Bloodrock singles chronology
| "Gotta Find a Way" (1970) | "D.O.A." (1971) | "Jessica" (1971) |

= D.O.A. (song) =

"D.O.A." is a song by Texas hard-rock band Bloodrock, released by Capitol Records in early 1971. It was the band's only single to chart on the Billboard Hot 100. It is remembered for its graphic lyrics and creepy, dirge-like sound.

==Synopsis==
The song is sung from the perspective of a man who has survived a mid-air collision. The lyrics describe in graphic detail what he remembers of the collision ("we were flying along...and hit something in the air") and his current condition. He is "lying [there], looking at the ceiling", presumably in the back of an ambulance, his arms have been battered (he has no feeling in them and can feel blood running down them) and he has lost one of them (when he looks at his arm, he sees "nothing there"). Additionally, his girlfriend was killed in the accident ("the girl I knew has such a distant stare"). An ambulance attendant, who sees that the pilot is gravely injured, whispers to an associate that "there's no chance for [him]." The singer's last words, other than a reprise of the chorus, are an acceptance of his fate and a plea to "God in heaven, teach me how to die!" Towards the end, the tempo slows and fades into silence, depicting the pilot's loss of consciousness and eventual death. As per the title of the song, the pilot is D.O.A. (dead on arrival). The song has a particular focus on minor keys and flatted fifth notes; played on a Hammond organ, this creates an extremely creepy aura.

==Background==
The motivation for writing this song was explained in 2005 by guitarist Lee Pickens. “When I was 17, I wanted to be an airline pilot,” Pickens said. “I had just gotten out of this airplane with a friend of mine, at this little airport, and I watched him take off. He went about 200 feet in the air, rolled and crashed.” The band decided to write a song around the incident and include it on their second album.

==Chart performance==
The single version of "D.O.A." is roughly half the length of the longer version found on the album Bloodrock 2.
Many US radio stations refused to play "D.O.A." and the song was banned at several high schools. Despite a lack of airplay, the single still reached number 36 on the Billboard chart.

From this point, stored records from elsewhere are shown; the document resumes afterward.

(* ===== verification/RaftApi.v ===== *)
(** * The API of a node (openraft/src/raft/)

    [Raft] is the handle the application calls: it sends messages to the task of [RaftCore] and waits
    for the replies.  The record [Raft] is the state behind the handle ([RaftInner]) with the messages
    it has sent.  [RaftCore] is on the other side of the channels: [ApiEnv] says what comes back at
    each interaction, and [None] stands for a reply channel that is dropped without a reply.  The
    first part, [Join], models how callers find out together why the task stopped. *)

From S2P Require Export Wait.

(** ** How the task of RaftCore ends (raft/core_state.rs) *)
Notation CoreResult := (Result Empty_set Fatal) (only parsing).

(** The receiver in [Joining] belongs to the watch channel of the one caller that joins. *)
Inductive CoreTask {C : RaftTypeConfig} :=
| Core_Running
| Core_Joining
| Core_Done (res : CoreResult).

Definition is_running {C : RaftTypeConfig} (t : CoreTask) : bool := match t with Core_Running => true | _ => false end.

(** What awaiting the task gives: a [JoinError], which is a panic or a cancellation, or what it returned. *)
Inductive JoinResult {C : RaftTypeConfig} := Join_Err (is_panic : bool) | Join_Ok (res : CoreResult).

Definition core_task_res {C : RaftTypeConfig} (j : JoinResult) : CoreResult :=
  match j with
  | Join_Err true => RErr Fatal_Panicked
  | Join_Err false => RErr Fatal_Stopped
  | Join_Ok res => res
  end.

Definition unwrap_err {C : RaftTypeConfig} (r : CoreResult) : Fatal :=
  match r with ROk e => match e with end | RErr f => f end.

(** The end of [get_core_stopped_error]. *)
Definition stopped_error {C : RaftTypeConfig} (t : CoreTask) : Outcome Fatal :=
  match t with Core_Done res => Done (unwrap_err res) | _ => Panic "RaftCore should have already quit" end.

(** ** Callers that join the task concurrently *)
Module Join.
Section join.
Context {C : RaftTypeConfig}.

(** A caller of [get_core_stopped_error]: it awaits the join handle, or waits for the caller that
    does; it returns; or its future is dropped. *)
Inductive Caller := Awaiting | Watching | Returned (o : Outcome Fatal) | Dropped.

(** The sender of the watch channel. *)
Inductive WatchTx := Tx_None | Tx_Alive | Tx_Sent | Tx_Dropped.

Record State := {
  core : CoreTask;
  exit : option JoinResult;
  tx : WatchTx;
  callers : gmap nat Caller;
}.

Inductive Step :=
| CoreExits (r : JoinResult)
| Start (i : nat)
| Joined (i : nat)
| Woken (i : nat)
| Drop (i : nat).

The song was later included in a compilation album entitled Death, Glory and Retribution in 1985 that consisted of death, protest and "answer" songs by various artists.

==Track listing==
1. "D.O.A." - 4:32 (single version)
2. "Children's Heritage" - 3:31

==Cover versions==
- Manilla Road on The Courts of Chaos
- The Fuzztones on Monster A-Go-Go
- Virgin Steele on Nocturnes of Hellfire & Damnation (The Samhain Suite bonus CD)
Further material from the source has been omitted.